**** THE RECORDS ****
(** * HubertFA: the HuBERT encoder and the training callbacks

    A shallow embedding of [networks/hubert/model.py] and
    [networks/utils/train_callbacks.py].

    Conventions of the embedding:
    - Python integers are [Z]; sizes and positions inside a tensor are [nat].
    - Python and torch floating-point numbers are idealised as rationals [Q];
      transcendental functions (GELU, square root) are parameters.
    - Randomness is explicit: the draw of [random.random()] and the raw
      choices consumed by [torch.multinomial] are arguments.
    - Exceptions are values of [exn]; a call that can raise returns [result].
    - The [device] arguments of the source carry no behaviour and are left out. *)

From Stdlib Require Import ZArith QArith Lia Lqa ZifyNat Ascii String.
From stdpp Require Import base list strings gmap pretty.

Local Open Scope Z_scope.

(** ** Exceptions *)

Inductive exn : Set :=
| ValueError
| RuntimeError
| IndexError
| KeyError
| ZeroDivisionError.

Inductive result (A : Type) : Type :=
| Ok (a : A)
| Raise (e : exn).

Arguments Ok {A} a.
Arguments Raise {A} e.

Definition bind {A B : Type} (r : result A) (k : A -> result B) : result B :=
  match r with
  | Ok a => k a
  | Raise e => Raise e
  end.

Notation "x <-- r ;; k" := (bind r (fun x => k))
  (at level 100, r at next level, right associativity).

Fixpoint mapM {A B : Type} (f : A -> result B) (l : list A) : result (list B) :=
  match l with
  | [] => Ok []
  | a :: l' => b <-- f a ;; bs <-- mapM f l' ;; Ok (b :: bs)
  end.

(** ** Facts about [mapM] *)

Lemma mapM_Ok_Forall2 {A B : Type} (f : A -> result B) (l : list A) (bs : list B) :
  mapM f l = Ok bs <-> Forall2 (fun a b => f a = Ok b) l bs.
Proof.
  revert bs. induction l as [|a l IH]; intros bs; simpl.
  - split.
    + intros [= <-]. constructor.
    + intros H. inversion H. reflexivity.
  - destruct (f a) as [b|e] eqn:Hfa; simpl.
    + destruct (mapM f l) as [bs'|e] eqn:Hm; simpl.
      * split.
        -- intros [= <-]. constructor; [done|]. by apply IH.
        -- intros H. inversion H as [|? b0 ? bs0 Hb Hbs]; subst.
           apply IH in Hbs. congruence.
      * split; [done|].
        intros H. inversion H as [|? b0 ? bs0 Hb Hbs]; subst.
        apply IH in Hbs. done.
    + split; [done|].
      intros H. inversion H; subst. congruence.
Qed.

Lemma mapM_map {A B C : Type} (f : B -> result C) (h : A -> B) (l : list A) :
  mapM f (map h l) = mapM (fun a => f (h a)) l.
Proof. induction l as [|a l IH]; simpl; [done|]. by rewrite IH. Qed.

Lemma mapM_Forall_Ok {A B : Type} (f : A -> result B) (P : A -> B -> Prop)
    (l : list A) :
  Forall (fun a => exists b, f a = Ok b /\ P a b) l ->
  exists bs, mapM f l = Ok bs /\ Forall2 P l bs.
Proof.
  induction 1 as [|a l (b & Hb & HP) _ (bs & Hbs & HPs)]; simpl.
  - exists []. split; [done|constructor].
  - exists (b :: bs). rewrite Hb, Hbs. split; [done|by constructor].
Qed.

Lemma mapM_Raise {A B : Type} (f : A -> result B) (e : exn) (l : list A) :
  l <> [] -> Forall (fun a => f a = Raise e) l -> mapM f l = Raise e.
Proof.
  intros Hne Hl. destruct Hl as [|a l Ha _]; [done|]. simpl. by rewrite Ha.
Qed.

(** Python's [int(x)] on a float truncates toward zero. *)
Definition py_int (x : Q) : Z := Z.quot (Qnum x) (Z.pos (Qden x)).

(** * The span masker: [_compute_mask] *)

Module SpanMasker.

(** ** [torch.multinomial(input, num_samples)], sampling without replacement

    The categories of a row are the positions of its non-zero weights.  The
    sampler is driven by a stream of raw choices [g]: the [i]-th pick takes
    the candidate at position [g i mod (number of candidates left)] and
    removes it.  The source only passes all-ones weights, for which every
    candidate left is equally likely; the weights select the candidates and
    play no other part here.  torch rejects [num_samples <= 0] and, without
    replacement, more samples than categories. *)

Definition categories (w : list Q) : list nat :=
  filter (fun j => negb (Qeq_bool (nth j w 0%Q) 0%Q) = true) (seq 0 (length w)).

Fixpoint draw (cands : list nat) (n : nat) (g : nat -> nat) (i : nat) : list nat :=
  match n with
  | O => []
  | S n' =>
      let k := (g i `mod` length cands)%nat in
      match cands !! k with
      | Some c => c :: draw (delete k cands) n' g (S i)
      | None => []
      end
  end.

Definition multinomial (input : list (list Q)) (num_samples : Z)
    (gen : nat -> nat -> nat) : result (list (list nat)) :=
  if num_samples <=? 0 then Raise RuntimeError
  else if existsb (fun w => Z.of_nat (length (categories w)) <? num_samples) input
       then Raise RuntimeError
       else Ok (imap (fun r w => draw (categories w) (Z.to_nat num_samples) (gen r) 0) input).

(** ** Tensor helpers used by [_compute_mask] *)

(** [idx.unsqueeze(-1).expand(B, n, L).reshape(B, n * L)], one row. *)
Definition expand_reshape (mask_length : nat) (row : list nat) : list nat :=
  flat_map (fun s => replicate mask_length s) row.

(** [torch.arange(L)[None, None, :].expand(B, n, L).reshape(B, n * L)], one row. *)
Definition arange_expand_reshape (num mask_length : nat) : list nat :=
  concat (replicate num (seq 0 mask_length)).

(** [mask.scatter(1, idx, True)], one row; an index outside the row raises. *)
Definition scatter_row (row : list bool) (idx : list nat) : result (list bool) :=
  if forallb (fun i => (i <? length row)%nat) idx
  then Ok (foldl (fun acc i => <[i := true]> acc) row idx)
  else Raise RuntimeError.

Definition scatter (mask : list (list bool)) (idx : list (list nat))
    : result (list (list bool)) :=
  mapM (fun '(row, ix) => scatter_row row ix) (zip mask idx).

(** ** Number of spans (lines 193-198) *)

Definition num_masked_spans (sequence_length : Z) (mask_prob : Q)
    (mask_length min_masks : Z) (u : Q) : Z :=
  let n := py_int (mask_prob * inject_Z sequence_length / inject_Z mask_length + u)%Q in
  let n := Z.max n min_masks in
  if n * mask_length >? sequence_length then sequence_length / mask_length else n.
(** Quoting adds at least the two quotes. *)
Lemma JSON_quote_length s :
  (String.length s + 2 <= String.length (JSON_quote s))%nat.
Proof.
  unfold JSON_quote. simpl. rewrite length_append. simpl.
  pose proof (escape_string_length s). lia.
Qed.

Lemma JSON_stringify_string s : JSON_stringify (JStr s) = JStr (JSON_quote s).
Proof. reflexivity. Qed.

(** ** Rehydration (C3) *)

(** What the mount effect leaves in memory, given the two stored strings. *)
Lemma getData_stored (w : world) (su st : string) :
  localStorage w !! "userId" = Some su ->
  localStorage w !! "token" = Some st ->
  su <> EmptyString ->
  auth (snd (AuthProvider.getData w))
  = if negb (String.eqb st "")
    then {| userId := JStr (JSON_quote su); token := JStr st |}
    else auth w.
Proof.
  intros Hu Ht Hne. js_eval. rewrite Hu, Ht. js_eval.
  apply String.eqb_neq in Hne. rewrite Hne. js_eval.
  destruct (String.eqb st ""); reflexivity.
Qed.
****
**INSTRUCTIONS TO FOLLOW**
Your task is to set down only the lines that run from the opening of the listing to the line with "(** ** Facts about [mapM] *)", both ends included, each unchanged.

**RESPONSE TO THIS TASK**
(** * HubertFA: the HuBERT encoder and the training callbacks

    A shallow embedding of [networks/hubert/model.py] and
    [networks/utils/train_callbacks.py].

    Conventions of the embedding:
    - Python integers are [Z]; sizes and positions inside a tensor are [nat].
    - Python and torch floating-point numbers are idealised as rationals [Q];
      transcendental functions (GELU, square root) are parameters.
    - Randomness is explicit: the draw of [random.random()] and the raw
      choices consumed by [torch.multinomial] are arguments.
    - Exceptions are values of [exn]; a call that can raise returns [result].
    - The [device] arguments of the source carry no behaviour and are left out. *)

From Stdlib Require Import ZArith QArith Lia Lqa ZifyNat Ascii String.
From stdpp Require Import base list strings gmap pretty.

Local Open Scope Z_scope.

(** ** Exceptions *)

Inductive exn : Set :=
| ValueError
| RuntimeError
| IndexError
| KeyError
| ZeroDivisionError.

Inductive result (A : Type) : Type :=
| Ok (a : A)
| Raise (e : exn).

Arguments Ok {A} a.
Arguments Raise {A} e.

Definition bind {A B : Type} (r : result A) (k : A -> result B) : result B :=
  match r with
  | Ok a => k a
  | Raise e => Raise e
  end.

Notation "x <-- r ;; k" := (bind r (fun x => k))
  (at level 100, r at next level, right associativity).

Fixpoint mapM {A B : Type} (f : A -> result B) (l : list A) : result (list B) :=
  match l with
  | [] => Ok []
  | a :: l' => b <-- f a ;; bs <-- mapM f l' ;; Ok (b :: bs)
  end.

(** ** Facts about [mapM] *)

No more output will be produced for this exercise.